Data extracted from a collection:
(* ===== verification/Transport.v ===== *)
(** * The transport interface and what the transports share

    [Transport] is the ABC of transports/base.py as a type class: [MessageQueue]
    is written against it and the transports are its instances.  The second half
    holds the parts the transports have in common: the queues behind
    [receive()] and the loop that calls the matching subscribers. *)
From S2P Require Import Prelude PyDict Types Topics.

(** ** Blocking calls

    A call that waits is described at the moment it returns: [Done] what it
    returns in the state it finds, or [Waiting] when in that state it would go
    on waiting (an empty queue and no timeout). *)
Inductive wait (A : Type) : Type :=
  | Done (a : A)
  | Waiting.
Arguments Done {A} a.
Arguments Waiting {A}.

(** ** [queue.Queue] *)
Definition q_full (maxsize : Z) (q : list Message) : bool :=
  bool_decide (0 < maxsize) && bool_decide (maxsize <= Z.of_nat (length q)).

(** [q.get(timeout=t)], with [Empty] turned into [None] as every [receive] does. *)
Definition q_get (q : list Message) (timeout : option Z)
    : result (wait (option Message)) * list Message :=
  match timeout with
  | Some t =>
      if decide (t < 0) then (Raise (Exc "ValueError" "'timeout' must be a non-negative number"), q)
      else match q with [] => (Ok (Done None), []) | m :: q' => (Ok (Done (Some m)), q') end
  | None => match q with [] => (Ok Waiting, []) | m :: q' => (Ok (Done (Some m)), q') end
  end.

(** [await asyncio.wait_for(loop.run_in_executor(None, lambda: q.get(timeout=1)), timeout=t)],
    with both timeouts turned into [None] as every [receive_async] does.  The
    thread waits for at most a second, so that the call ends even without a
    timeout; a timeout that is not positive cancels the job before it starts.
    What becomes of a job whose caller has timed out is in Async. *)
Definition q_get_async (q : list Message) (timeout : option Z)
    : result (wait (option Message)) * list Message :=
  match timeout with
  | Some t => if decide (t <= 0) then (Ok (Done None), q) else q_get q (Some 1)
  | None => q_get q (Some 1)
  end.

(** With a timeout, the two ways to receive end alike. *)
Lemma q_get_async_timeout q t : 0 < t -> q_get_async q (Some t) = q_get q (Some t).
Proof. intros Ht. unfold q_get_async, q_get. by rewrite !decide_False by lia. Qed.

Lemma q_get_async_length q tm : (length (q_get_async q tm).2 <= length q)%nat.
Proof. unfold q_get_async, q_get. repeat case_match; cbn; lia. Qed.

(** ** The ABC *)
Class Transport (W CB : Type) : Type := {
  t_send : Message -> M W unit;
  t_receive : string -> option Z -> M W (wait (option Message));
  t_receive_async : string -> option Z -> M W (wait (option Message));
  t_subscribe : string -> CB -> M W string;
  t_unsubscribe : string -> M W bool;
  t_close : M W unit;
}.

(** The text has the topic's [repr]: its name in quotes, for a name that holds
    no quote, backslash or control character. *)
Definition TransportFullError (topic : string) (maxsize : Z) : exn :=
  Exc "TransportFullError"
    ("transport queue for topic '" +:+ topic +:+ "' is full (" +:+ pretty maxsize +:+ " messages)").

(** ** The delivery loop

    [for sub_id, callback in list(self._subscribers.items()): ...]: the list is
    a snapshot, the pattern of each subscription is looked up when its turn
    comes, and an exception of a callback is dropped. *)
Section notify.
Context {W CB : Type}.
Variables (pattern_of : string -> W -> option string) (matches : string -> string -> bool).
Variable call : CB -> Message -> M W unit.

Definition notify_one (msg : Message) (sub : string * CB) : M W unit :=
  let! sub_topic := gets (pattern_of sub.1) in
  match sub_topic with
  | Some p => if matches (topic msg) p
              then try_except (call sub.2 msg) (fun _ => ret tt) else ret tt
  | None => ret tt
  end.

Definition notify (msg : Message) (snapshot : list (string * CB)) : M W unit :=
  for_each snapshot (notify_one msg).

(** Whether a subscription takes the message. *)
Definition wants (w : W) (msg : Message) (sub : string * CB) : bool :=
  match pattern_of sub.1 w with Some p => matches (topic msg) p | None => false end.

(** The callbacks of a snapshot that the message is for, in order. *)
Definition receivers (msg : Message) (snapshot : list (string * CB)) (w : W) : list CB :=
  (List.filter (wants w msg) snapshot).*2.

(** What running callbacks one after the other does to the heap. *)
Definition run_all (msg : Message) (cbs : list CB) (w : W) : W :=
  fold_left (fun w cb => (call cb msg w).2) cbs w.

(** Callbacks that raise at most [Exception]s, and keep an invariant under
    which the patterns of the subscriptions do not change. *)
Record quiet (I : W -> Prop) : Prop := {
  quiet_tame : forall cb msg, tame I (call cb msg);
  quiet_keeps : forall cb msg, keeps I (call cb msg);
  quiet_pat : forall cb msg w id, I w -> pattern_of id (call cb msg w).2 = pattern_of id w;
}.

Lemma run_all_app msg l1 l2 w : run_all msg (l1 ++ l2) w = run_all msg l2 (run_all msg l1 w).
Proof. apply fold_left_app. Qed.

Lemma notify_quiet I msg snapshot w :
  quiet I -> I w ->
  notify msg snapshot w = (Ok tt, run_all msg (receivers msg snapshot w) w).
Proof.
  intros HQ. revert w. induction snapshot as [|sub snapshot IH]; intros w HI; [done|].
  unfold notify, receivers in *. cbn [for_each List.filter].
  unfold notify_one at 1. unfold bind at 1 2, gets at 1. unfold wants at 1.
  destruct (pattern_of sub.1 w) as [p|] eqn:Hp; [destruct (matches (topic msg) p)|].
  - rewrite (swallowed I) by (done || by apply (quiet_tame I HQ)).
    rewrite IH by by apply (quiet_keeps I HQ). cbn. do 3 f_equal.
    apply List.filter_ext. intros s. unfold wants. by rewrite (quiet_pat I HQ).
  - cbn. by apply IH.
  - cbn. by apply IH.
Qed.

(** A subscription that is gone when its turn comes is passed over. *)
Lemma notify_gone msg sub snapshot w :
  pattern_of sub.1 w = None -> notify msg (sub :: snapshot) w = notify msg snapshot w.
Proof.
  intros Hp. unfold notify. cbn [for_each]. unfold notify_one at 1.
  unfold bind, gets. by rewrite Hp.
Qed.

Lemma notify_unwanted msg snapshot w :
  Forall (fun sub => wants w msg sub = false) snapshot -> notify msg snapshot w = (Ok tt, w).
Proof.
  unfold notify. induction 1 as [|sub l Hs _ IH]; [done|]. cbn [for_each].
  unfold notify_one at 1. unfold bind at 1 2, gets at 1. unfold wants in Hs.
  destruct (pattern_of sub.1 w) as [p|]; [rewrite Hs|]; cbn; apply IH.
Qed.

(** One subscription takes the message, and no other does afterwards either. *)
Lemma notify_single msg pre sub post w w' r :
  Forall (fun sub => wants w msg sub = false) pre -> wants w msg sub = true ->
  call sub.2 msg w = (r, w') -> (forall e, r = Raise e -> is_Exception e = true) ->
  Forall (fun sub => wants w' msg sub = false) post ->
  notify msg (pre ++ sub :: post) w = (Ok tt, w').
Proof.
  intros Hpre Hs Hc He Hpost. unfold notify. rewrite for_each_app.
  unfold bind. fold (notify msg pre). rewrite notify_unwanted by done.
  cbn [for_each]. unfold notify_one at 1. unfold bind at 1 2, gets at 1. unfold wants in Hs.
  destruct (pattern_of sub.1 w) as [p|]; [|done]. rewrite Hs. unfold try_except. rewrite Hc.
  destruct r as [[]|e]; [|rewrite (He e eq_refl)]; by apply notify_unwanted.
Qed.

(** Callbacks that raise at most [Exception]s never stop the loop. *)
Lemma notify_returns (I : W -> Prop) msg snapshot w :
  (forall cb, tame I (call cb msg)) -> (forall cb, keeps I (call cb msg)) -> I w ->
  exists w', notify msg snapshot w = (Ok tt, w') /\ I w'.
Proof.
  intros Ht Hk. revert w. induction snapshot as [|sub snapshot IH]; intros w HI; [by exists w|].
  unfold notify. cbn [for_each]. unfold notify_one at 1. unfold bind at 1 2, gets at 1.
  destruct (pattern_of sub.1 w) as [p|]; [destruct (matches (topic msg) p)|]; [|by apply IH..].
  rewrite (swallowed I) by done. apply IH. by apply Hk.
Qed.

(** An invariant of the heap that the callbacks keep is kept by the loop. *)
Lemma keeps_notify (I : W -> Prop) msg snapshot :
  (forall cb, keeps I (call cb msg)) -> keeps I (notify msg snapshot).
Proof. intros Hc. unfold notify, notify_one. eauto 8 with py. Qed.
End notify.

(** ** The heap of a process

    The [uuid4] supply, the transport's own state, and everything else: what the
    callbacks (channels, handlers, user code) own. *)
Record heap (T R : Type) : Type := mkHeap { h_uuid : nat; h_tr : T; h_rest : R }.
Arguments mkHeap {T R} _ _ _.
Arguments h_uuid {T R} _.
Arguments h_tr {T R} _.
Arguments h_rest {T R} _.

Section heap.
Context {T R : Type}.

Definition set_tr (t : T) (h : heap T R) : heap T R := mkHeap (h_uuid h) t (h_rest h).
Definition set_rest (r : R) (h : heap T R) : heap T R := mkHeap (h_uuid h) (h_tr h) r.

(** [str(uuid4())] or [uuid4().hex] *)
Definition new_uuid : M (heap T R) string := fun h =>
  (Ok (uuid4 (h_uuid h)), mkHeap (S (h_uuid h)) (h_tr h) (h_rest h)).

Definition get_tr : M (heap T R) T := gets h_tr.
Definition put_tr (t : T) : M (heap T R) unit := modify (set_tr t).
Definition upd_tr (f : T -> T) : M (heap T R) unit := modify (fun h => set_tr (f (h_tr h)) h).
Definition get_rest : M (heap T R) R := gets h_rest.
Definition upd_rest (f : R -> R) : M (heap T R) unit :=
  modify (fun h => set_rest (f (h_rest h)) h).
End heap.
--
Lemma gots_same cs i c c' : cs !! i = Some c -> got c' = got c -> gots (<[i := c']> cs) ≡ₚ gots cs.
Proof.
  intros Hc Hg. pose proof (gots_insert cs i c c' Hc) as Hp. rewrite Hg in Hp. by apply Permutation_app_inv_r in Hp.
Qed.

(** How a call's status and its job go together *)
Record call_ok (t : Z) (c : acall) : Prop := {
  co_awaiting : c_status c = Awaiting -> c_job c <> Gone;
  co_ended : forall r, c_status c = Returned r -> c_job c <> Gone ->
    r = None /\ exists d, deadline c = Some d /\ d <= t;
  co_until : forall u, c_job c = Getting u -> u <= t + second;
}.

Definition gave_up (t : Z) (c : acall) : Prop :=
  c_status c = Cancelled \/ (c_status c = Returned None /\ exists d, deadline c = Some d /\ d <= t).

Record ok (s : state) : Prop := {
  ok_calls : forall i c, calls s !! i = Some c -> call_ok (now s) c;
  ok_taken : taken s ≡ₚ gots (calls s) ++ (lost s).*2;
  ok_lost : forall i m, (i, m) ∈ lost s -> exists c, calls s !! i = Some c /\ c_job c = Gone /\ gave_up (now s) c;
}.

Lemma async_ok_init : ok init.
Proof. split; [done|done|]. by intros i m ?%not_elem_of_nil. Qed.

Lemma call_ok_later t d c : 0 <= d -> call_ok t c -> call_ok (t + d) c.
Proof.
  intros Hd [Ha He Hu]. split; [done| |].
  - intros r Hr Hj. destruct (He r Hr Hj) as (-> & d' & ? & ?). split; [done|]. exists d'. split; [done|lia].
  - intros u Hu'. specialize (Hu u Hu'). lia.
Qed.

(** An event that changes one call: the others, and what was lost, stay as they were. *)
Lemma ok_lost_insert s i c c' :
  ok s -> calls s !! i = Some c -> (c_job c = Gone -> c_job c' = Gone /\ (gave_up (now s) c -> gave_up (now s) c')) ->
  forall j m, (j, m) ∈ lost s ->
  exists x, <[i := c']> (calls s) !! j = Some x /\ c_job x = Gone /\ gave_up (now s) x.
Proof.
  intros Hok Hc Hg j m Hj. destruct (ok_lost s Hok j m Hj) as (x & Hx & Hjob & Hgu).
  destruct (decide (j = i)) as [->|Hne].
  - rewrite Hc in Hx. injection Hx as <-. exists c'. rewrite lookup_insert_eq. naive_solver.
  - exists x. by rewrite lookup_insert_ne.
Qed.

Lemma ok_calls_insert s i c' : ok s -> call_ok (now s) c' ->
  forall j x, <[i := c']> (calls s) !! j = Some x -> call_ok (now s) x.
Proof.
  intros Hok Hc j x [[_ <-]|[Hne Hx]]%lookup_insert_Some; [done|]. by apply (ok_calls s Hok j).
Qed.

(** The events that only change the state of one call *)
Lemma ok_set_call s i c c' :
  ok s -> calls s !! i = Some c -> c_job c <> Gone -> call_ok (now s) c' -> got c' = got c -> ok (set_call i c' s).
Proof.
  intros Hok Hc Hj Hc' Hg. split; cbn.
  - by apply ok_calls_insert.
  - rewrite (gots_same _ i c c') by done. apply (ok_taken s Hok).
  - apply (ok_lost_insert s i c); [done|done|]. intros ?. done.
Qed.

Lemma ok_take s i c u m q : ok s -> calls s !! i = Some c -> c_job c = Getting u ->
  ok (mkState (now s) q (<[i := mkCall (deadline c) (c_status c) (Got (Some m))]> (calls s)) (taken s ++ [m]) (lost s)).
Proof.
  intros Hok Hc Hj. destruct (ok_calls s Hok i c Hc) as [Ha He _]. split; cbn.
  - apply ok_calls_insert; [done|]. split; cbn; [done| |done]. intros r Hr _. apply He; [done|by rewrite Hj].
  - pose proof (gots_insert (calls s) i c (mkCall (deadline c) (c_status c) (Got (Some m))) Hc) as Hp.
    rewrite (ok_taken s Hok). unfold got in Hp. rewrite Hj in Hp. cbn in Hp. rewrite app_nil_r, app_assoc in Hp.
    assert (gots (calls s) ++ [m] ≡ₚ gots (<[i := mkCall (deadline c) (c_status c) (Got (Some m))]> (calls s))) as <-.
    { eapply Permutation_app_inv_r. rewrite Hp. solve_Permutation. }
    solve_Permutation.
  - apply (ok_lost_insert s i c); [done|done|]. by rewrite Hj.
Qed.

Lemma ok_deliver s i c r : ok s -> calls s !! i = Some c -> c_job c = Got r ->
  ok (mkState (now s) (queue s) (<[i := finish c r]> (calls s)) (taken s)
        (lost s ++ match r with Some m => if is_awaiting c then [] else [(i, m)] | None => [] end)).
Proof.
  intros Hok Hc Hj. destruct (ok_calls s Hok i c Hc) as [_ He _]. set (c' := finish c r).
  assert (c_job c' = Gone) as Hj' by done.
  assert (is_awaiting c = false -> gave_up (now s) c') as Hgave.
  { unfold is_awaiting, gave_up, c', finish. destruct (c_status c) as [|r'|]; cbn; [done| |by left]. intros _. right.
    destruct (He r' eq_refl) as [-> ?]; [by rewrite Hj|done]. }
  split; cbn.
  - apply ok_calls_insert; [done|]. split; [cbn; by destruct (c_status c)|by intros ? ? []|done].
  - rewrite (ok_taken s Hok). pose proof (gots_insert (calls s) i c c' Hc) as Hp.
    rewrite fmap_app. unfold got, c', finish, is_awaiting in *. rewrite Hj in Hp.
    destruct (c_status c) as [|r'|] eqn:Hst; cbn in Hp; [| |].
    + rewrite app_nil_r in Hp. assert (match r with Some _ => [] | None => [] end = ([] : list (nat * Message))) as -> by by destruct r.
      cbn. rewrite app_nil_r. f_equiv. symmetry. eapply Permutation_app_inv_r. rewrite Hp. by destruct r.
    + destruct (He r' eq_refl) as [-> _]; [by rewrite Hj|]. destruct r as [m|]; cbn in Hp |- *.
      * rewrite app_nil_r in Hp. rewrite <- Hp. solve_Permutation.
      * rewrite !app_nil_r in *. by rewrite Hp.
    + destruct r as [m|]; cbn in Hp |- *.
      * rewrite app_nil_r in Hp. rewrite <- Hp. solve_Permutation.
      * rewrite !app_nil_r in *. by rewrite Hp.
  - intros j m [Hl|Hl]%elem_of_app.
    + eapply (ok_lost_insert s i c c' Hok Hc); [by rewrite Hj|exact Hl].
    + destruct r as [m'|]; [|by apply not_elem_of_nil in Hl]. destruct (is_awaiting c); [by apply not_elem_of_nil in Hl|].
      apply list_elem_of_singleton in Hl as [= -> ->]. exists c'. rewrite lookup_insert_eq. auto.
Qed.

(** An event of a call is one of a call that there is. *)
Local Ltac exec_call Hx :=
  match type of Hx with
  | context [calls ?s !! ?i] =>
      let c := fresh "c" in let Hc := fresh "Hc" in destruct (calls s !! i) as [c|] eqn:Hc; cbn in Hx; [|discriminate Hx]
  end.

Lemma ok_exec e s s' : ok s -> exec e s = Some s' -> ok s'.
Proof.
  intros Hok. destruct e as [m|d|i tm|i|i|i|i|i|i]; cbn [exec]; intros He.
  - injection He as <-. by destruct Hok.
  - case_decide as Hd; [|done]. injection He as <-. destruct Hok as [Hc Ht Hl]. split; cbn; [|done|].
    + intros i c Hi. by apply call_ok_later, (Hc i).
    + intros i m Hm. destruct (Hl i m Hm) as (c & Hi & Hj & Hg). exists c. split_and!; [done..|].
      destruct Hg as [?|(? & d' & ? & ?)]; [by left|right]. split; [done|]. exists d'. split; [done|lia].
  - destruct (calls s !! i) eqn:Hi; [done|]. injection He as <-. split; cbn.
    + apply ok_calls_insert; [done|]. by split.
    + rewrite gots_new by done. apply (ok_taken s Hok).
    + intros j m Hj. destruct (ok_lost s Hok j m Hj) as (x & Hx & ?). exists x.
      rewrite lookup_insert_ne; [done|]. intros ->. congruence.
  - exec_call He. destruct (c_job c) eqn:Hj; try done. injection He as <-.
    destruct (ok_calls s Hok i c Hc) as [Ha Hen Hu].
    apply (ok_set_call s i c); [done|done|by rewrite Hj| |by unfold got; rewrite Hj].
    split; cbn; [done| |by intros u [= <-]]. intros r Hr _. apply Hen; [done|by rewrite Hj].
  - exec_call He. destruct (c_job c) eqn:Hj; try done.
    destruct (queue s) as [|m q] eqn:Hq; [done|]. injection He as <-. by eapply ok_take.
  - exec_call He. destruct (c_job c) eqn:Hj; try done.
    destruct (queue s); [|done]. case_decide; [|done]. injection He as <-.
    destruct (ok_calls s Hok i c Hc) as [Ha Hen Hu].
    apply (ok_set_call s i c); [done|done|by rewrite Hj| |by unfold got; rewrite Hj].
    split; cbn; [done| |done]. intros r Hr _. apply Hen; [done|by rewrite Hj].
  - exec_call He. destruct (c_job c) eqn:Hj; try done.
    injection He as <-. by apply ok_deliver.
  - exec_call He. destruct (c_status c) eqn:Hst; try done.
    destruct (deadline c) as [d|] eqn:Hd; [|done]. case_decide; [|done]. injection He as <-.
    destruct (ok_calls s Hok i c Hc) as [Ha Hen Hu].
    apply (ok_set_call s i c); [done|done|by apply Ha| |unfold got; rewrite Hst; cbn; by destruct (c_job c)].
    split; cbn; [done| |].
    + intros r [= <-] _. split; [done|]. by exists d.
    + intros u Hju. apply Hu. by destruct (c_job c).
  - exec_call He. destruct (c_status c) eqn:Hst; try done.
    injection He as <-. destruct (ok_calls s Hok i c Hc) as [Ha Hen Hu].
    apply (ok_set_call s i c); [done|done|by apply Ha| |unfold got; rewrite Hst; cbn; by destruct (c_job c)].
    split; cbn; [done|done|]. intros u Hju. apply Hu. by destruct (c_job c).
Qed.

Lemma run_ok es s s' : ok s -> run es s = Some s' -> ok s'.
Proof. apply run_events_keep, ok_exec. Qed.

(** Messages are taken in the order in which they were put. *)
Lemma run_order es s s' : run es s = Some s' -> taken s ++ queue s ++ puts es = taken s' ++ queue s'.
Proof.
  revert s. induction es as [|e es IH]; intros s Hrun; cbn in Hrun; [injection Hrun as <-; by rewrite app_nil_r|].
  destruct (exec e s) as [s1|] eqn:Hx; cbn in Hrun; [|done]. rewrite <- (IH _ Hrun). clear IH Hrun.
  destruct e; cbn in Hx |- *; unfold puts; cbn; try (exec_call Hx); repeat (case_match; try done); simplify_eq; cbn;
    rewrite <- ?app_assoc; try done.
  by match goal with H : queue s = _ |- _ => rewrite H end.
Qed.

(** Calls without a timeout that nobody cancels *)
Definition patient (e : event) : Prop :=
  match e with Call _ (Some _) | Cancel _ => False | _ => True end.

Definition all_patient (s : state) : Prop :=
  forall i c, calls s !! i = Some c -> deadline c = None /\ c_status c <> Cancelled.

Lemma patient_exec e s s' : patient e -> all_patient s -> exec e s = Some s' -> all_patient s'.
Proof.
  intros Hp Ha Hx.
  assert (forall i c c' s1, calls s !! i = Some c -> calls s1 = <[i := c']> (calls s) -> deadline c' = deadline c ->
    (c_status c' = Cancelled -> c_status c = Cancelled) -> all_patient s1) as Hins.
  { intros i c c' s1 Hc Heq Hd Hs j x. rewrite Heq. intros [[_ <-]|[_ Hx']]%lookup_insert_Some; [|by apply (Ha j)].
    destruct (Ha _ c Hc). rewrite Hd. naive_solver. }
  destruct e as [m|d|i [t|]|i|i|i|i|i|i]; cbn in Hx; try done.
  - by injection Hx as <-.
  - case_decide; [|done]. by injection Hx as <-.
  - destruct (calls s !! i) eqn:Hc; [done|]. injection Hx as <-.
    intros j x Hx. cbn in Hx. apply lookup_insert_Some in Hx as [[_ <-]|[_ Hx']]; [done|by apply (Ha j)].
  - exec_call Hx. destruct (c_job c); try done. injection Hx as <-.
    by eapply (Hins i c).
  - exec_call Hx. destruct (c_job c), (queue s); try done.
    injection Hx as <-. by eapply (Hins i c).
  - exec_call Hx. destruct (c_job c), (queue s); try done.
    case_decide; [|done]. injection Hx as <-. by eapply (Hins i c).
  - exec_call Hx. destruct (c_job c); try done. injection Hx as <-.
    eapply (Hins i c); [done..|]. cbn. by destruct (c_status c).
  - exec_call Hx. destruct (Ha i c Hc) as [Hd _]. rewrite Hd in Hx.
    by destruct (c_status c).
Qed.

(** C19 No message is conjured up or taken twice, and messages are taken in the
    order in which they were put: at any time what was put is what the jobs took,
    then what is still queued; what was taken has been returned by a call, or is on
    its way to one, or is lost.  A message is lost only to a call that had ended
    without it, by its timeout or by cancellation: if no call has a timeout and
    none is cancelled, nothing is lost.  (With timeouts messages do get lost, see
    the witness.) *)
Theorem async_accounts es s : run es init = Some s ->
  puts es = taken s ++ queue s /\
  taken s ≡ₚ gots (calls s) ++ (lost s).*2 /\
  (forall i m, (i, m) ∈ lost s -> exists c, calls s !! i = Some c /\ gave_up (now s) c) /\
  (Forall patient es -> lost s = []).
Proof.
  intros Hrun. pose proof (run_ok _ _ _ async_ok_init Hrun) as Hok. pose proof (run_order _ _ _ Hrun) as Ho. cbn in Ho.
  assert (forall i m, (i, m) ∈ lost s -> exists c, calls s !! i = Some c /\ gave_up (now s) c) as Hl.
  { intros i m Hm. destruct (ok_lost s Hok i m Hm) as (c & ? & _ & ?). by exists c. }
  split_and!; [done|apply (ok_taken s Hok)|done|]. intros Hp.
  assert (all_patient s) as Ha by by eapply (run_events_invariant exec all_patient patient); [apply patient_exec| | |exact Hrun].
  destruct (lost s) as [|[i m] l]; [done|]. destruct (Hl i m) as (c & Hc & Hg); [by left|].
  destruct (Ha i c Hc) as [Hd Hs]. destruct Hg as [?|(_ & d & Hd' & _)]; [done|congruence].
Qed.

» Task brief:
For this exercise, gather every line of the data that contains the word "mkState".

» Answer to the exercise:
  ok (mkState (now s) q (<[i := mkCall (deadline c) (c_status c) (Got (Some m))]> (calls s)) (taken s ++ [m]) (lost s)).
  ok (mkState (now s) (queue s) (<[i := finish c r]> (calls s)) (taken s)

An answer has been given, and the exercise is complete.